§ **PROBLEM**: The number of lines in the entries below holding the word "Lemma" is all that is needed here.

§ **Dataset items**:
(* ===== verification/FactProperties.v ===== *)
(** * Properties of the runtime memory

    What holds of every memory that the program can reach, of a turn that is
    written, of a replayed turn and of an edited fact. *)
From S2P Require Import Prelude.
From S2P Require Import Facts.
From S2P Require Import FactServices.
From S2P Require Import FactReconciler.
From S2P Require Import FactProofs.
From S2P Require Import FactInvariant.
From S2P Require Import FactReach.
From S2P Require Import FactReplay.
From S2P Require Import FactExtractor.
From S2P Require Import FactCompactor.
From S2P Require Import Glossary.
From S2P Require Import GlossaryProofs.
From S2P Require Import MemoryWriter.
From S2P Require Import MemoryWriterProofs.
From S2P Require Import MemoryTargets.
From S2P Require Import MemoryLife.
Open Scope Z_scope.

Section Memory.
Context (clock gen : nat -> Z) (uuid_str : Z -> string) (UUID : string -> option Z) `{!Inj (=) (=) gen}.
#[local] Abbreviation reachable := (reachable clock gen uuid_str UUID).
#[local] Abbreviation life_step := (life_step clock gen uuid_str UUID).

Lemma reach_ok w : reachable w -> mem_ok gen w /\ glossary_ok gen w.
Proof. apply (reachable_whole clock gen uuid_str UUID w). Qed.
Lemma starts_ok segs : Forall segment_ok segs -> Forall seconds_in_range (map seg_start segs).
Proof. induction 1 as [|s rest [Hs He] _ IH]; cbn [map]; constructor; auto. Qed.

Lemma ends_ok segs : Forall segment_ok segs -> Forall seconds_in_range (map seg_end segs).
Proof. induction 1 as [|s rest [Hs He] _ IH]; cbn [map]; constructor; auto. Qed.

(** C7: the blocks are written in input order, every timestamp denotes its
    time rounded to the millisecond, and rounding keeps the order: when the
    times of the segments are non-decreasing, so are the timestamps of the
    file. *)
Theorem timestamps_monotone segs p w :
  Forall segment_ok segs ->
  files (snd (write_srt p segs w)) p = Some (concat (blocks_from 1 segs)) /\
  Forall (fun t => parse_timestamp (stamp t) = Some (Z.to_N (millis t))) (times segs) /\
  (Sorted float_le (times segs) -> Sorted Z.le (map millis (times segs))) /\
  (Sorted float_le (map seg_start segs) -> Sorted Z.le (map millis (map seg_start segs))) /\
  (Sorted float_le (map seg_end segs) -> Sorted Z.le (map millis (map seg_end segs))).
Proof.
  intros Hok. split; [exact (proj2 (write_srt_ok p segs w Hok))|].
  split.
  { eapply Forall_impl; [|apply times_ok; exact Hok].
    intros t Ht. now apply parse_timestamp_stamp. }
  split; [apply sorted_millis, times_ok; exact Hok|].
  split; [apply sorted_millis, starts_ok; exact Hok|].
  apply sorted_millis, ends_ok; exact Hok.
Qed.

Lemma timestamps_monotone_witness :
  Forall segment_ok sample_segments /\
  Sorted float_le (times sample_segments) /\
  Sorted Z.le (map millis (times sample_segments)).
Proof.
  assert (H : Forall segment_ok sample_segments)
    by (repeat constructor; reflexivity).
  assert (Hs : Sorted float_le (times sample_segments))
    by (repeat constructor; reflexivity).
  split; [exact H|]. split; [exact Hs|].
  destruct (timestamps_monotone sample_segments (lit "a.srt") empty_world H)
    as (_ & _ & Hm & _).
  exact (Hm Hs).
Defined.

§ **ANSWER SPACE**: 4